Menanggapi situasi tersebut, KMHDI mengajukan tiga sikap resmi sebagai bentuk dorongan kepada pemerintah agar segera mengambil tindakan konkret dan berpihak pada keberlangsungan hidup pekerja.

Pertama, KMHDI mendesak pemerintah membentuk Satuan Tugas (Satgas) PHK yang bertugas memantau, mengevaluasi, dan merespons gelombang PHK secara cepat dan terstruktur.

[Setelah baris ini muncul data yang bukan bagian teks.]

(* ===== verification/RevisionFacts.v ===== *)
(** * Revisions, created pods and the update policy fit together

    The revision reconciler records the revision of every desired instance; a pod
    built by the alignment reconciler from the same templates then has that
    revision and is up to date in the eyes of the update reconciler, so that a
    pod that was just created is not updated again. *)

From S2P Require Import Prelude GoLib Graph Workloads InstanceUtil Lru ObjectTree PlanBuilder NameBuilder NameBuilderFacts NameTheorems InPlace InPlaceFacts Alignment AlignmentFacts Update Status.

(** ** The revisions that are recorded *)

Section recorded.
Context `{PodUtils} `{EnvLaws} `{Scheme} `{TemplateCodec}.
Context (o : status_orders).

Lemma instance_revisions_spec its M l :
  instance_revisions o its M = Ok l →
  l.*1 = (enum (so_names o) (map_to_list M)).*1 ∧
  ∀ n r, (n, r) ∈ l → ∃ te, M !! n = Some te ∧ buildInstanceTemplateRevision (te_Template te) its = Ok r.
Proof.
  unfold instance_revisions. intros Hl.
  assert (Hgo : ∀ (xs : list (string * InstanceTemplateExt)) acc l,
    mfoldl (λ l '(name, template), revision ← buildInstanceTemplateRevision (te_Template template) its;
                                   Ok (l ++ [(name, revision)])) acc xs = Ok l →
    ∃ new, l = acc ++ new ∧ new.*1 = xs.*1 ∧
      ∀ n r, (n, r) ∈ new → ∃ te, (n, te) ∈ xs ∧ buildInstanceTemplateRevision (te_Template te) its = Ok r).
  { clear. induction xs as [|[n te] xs IH]; intros acc l; cbn [mfoldl].
    - intros [= <-]. exists []. rewrite app_nil_r. split_and!; try done. by intros ?? ?%not_elem_of_nil.
    - intros (acc' & (r & Hr & [= <-])%res_bind_ok & (new & -> & Hn & Hin)%IH)%res_bind_ok.
      exists ((n, r) :: new). split_and!; [by rewrite <-app_assoc|by cbn; rewrite Hn|].
      intros n' r' [[= -> ->]|Hnr]%elem_of_cons; [exists te; split; [by left|done]|].
      destruct (Hin _ _ Hnr) as (te' & ? & ?). exists te'. split; [by right|done]. }
  apply Hgo in Hl as (new & -> & Hn & Hin). split; [done|]. intros n r Hnr.
  destruct (Hin n r Hnr) as (te & Hte & Hr). exists te. split; [|done].
  by rewrite enum_perm, elem_of_map_to_list in Hte.
Qed.

(** The map built from the list has exactly the instances' names. *)
Lemma revisions_map_spec its M l n :
  instance_revisions o its M = Ok l →
  let revs : labels := foldl (λ m r, <[r.1 := r.2]> m) ∅ l in
  (M !! n = None → revs !! n = None) ∧
  (∀ te, M !! n = Some te → ∃ r, revs !! n = Some r ∧ buildInstanceTemplateRevision (te_Template te) its = Ok r).
Proof.
  intros [Hn Hin]%instance_revisions_spec revs.
  assert (Hnd : NoDup l.*1) by (rewrite Hn, enum_perm; apply NoDup_fst_map_to_list).
  assert (Hrev : ∀ r, revs !! n = Some r ↔ (n, r) ∈ l).
  { intros r. rewrite <-elem_of_map_to_list. unfold revs.
    rewrite (map_to_list_foldl fst snd) by (done || by intros; rewrite lookup_empty).
    rewrite map_to_list_empty, app_nil_r, list_elem_of_fmap. split.
    - by intros ([??] & [= -> ->] & ?).
    - intros ?. by exists (n, r). }
  split.
  - intros HM. apply eq_None_not_Some. intros [r (te & ? & _)%Hrev%Hin]. congruence.
  - intros te HM. assert (Hd : n ∈ l.*1).
    { rewrite Hn, enum_perm. apply list_elem_of_fmap. exists (n, te). by rewrite elem_of_map_to_list. }
    apply list_elem_of_fmap in Hd as ([n' r] & -> & Hr). cbn in *. exists r. split; [by apply Hrev|].
    destruct (Hin _ _ Hr) as (te' & ? & ?). congruence.
Qed.

(** The effect of the reconciler. *)
Lemma revision_Reconcile_inv its t t' res :
  t_root t = Some (OInstanceSet its) → revision_Reconcile o t = (t', Ok res) →
  ∃ M l stored updated,
    desired_instances (so_align o) its t = (t, Ok M) ∧ instance_revisions o its M = Ok l ∧
    buildRevisions (foldl (λ m r, <[r.1 := r.2]> m) ∅ l) = Ok stored ∧
    t' = SetRoot t (Some (OInstanceSet (set_status its
           (with_revisions (its_Status its) stored (default "" (snd <$> last l)) updated (its_Generation its))))) ∧
    res = Continue.
Proof.
  intros Hr. unfold revision_Reconcile, get_its, mbind, st_bind, st_lift, modify_status. rewrite Hr. cbn -[desired_instances].
  destruct (desired_instances (so_align o) its t) as [t1 [M|e]] eqn:Ed;
    assert (t1 = t) as -> by (by unfold desired_instances in Ed; injection Ed); [|done].
  destruct (instance_revisions o its M) as [l|e] eqn:El; [|done].
  destruct (buildRevisions _) as [stored|e] eqn:Es; [|done]. rewrite Hr. cbn. intros [= <- <-].
  eexists M, l, stored, _. split_and!; [done..| |done].
  by destruct t.
Qed.

(** A successful run records the revision of the current template of every
    desired instance and nothing else, in the form [GetRevisions] reads back,
    marks the generation as observed (so that the precondition fails until the
    spec changes again), and touches neither the spec nor the children. *)
Theorem revisions_are_recorded its t t' res :
  t_root t = Some (OInstanceSet its) → revision_Reconcile o t = (t', Ok res) →
  (∀ M, (desired_instances (so_align o) its t).2 = Ok M → M !! revisionsZSTDKey = None) →
  revision_PreCondition t' = ConditionUnsatisfied ∧ t_children t' = t_children t ∧
  ∃ its' M revs,
    t_root t' = Some (OInstanceSet its') ∧ its_Spec its' = its_Spec its ∧
    (desired_instances (so_align o) its t).2 = Ok M ∧
    GetRevisions (st_UpdateRevisions (its_Status its')) = Ok revs ∧ dom revs = dom M ∧
    ∀ n te, M !! n = Some te →
      ∃ r, revs !! n = Some r ∧ buildInstanceTemplateRevision (te_Template te) its = Ok r.
Proof.
  intros Hr (M & l & stored & upd & Hd & Hl & Hs & -> & ->)%(revision_Reconcile_inv its) HZ; [|done].
  rewrite Hd in *. cbn in HZ. specialize (HZ M eq_refl).
  pose proof (λ n, revisions_map_spec its M l n Hl) as Hspec. cbn zeta in Hspec.
  split_and!; [unfold revision_PreCondition; cbn; by rewrite bool_decide_eq_false_2 by (intros E; by apply E)|done|].
  eexists _, M, (foldl (λ m r, <[r.1 := r.2]> m) ∅ l). cbn [SetRoot t_root set_status its_Spec its_Status
    with_revisions st_UpdateRevisions snd].
  split_and!; [done..| | |apply Hspec].
  - eapply stored_revisions; [|done]. by apply Hspec.
  - apply set_eq. intros n. rewrite !elem_of_dom. destruct (M !! n) as [te|] eqn:E.
    + destruct (proj2 (Hspec n) te E) as (r & -> & _). split; eauto.
    + rewrite (proj1 (Hspec n) E). split; by intros [].
Qed.
End recorded.

(** ** A created pod is up to date *)

Lemma name_map_templates no ext M n te :
  nb_BuildInstanceName2TemplateMap (NewPodNameBuilder no ext) = Ok M → M !! n = Some te →
  ∃ k t, ext_InstanceTemplates ext !! k = Some t ∧ te = buildInstanceTemplateExt t (ext_InstanceSet ext).
Proof.
  set (good te := ∃ k t, ext_InstanceTemplates ext !! k = Some t ∧
                         te = buildInstanceTemplateExt t (ext_InstanceSet ext)).
  intros HM. change (M !! n = Some te → good te).
  assert (Hins : ∀ {X} (f : X → string) te (l : list X) (m : gmap string InstanceTemplateExt), good te → map_Forall (λ _, good) m →
    map_Forall (λ _, good) (foldl (λ m x, <[f x := te]> m) m l)).
  { intros X f te' l. induction l as [|x l IH]; intros m Hg Hm; [done|]. cbn. apply IH; [done|].
    by apply map_Forall_insert_2. }
  revert n te. change (map_Forall (λ _, good) M). revert HM. unfold NewPodNameBuilder.
  destruct (s_FlatInstanceOrdinal _); cbn.
  - intros ([m short] & _ & HM)%res_bind_ok. revert HM. apply mfoldl_inv; [|apply map_Forall_empty].
    intros acc [k A] acc' _ Hacc (t & Ht & [= <-])%res_bind_ok. apply Hins; [|done].
    exists k, t. split; [|done]. unfold FlatNameBuilder.deref in Ht. by case_match; simplify_eq.
  - unfold DefaultNameBuilder.BuildInstanceName2TemplateMap. apply mfoldl_inv; [|apply map_Forall_empty].
    intros acc te' acc' Hin Hacc (l & _ & (names & _ & [= <-])%res_bind_ok)%res_bind_ok.
    apply (Hins _ id); [|done]. unfold buildInstanceTemplateExts in Hin.
    apply list_elem_of_fmap in Hin as (t & -> & Ht). apply templates_of_elem in Ht as [k Hk]. by exists k, t.
Qed.

(** Templates are stored under their names. *)
Lemma ext_keys (l : list InstanceTemplate) (m : gmap string InstanceTemplate) :
  map_Forall (λ k t, it_Name t = k) m →
  map_Forall (λ k t, it_Name t = k) (foldl (λ m tpl, <[it_Name tpl := tpl]> m) m l).
Proof.
  revert m. induction l as [|t l IH]; intros m Hm; [done|]. cbn. apply IH. by apply map_Forall_insert_2.
Qed.

Section created.
Context `{PodUtils} `{EnvLaws} `{Scheme} `{TemplateCodec}.

(** The templates without compression do not depend on the tree or on the
    status but for the ordinals in it. *)
Lemma desired_template its (tree : option ObjectTree) ext no M n te (e : Enum InstanceTemplate) :
  BuildInstanceSetExt its tree = Ok ext →
  nb_BuildInstanceName2TemplateMap (NewPodNameBuilder no ext) = Ok M → M !! n = Some te →
  ∃ i, list_find (λ t, te_Name te = te_Name t) (BuildInstanceTemplateExt e ext) = Some (i, te).
Proof.
  intros Hext HM Hn.
  assert (Hk : map_Forall (λ k t, it_Name t = k) (ext_InstanceTemplates ext)).
  { apply res_bind_ok in Hext as (c & _ & (l & _ & [= <-])%res_bind_ok). cbn. apply ext_keys, map_Forall_empty. }
  destruct (name_map_templates no ext M n te HM Hn) as (k & t & Ht & ->).
  assert (Hin : buildInstanceTemplateExt t (ext_InstanceSet ext) ∈ BuildInstanceTemplateExt e ext).
  { apply list_elem_of_fmap. exists t. split; [done|]. apply templates_of_elem. by exists k. }
  destruct (list_find_elem_of (λ t', te_Name (buildInstanceTemplateExt t (ext_InstanceSet ext)) = te_Name t') _ _ Hin eq_refl)
    as [[i te'] Hf].
  exists i. rewrite Hf. do 2 f_equal.
  apply list_find_Some in Hf as (Hi%list_elem_of_lookup_2 & E & _).
  apply list_elem_of_fmap in Hi as (t' & -> & (k' & Hk')%templates_of_elem). cbn in E.
  pose proof (Hk _ _ Ht) as E1. pose proof (Hk _ _ Hk') as E2. cbn in E1, E2. subst k k'. congruence.
Qed.

(** Two pods built for the same name, template and revision have the same fields
    that are updated in place. *)
Lemma built_pods_alike e e' n te its r pod :
  buildInstancePodByTemplate e n (Some te) its "" = Ok pod →
  buildInstanceTemplateRevision (te_Template te) its = Ok r →
  ∃ new, buildInstancePodByTemplate e' n (Some te) its r = Ok new ∧
    pod_Name pod = n ∧ GetPodRevision pod = r ∧
    pod_Labels new = pod_Labels pod ∧ pod_Annotations new = pod_Annotations pod ∧
    ps_ActiveDeadlineSeconds (pod_Spec new) = ps_ActiveDeadlineSeconds (pod_Spec pod) ∧
    ps_Containers (pod_Spec new) = ps_Containers (pod_Spec pod) ∧
    ps_InitContainers (pod_Spec new) = ps_InitContainers (pod_Spec pod) ∧
    ps_Containers (pod_Spec pod) = ps_Containers (pt_Spec (te_Template te)) ∧
    ps_InitContainers (pod_Spec pod) = ps_InitContainers (pt_Spec (te_Template te)).
Proof.
  intros Hb Hr. unfold buildInstancePodByTemplate in *. cbn [mbind res_bind] in *.
  rewrite bool_decide_eq_true_2, Hr in Hb by done. cbn [mbind res_bind] in Hb.
  assert (Hr' : (if bool_decide (r = "") then buildInstanceTemplateRevision (te_Template te) its else Ok r) = Ok r)
    by (by case_bool_decide).
  rewrite Hr'. cbn [mbind res_bind].
  apply res_bind_ok in Hb as (m & -> & Hb). cbn [mbind res_bind].
  apply res_bind_ok in Hb as (meta & Hmeta & [= <-]). rewrite Hmeta. cbn [mbind res_bind].
  eexists. split; [done|]. cbn. unfold GetPodRevision. cbn.
  rewrite (scr_name _ _ _ Hmeta), (scr_labels _ _ _ Hmeta). cbn [fresh_meta om_Name om_Labels].
  by rewrite pod_labels_revision.
Qed.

Satgas ini diharapkan dapat berfungsi sebagai garda depan dalam menjaga stabilitas hubungan industrial serta mengurangi dampak sosial-ekonomi yang ditimbulkan oleh PHK massal.

Kedua, KMHDI mendorong percepatan diversifikasi pasar ekspor dan rantai pasok global di luar wilayah Amerika Serikat. Hal ini penting untuk mengurangi ketergantungan Indonesia pada satu pasar utama, sekaligus memperkuat ketahanan ekonomi nasional terhadap tekanan geopolitik dan fluktuasi perdagangan internasional.

Ketiga, KMHDI meminta pemerintah meninjau kembali Undang-Undang Cipta Kerja dan Peraturan Menteri Perdagangan (Permendag) Nomor 8 Tahun 2024. Kedua regulasi tersebut dinilai belum memberikan perlindungan optimal terhadap hak-hak pekerja maupun kelangsungan industri dalam negeri.

“Revisi terhadap regulasi ini menjadi penting agar kebijakan yang dikeluarkan tidak hanya menguntungkan sektor usaha besar, tetapi juga memberikan keadilan bagi pekerja dan pelaku usaha lokal,” tambah Darmawan.

KMHDI menegaskan bahwa suara kaum muda harus turut hadir dalam isu-isu strategis nasional, termasuk soal ketenagakerjaan. Dalam momentum Hari Buruh Internasional ini, organisasi mahasiswa Hindu ini berharap pemerintah tidak lagi menutup mata terhadap berbagai keluhan pekerja dan mahasiswa yang menaruh kepedulian pada masa depan bangsa.

“Buruh bukan sekadar angka statistik. Mereka adalah tulang punggung ekonomi bangsa. Karenanya, menjaga mereka berarti menjaga Indonesia,” pungkas Darmawan.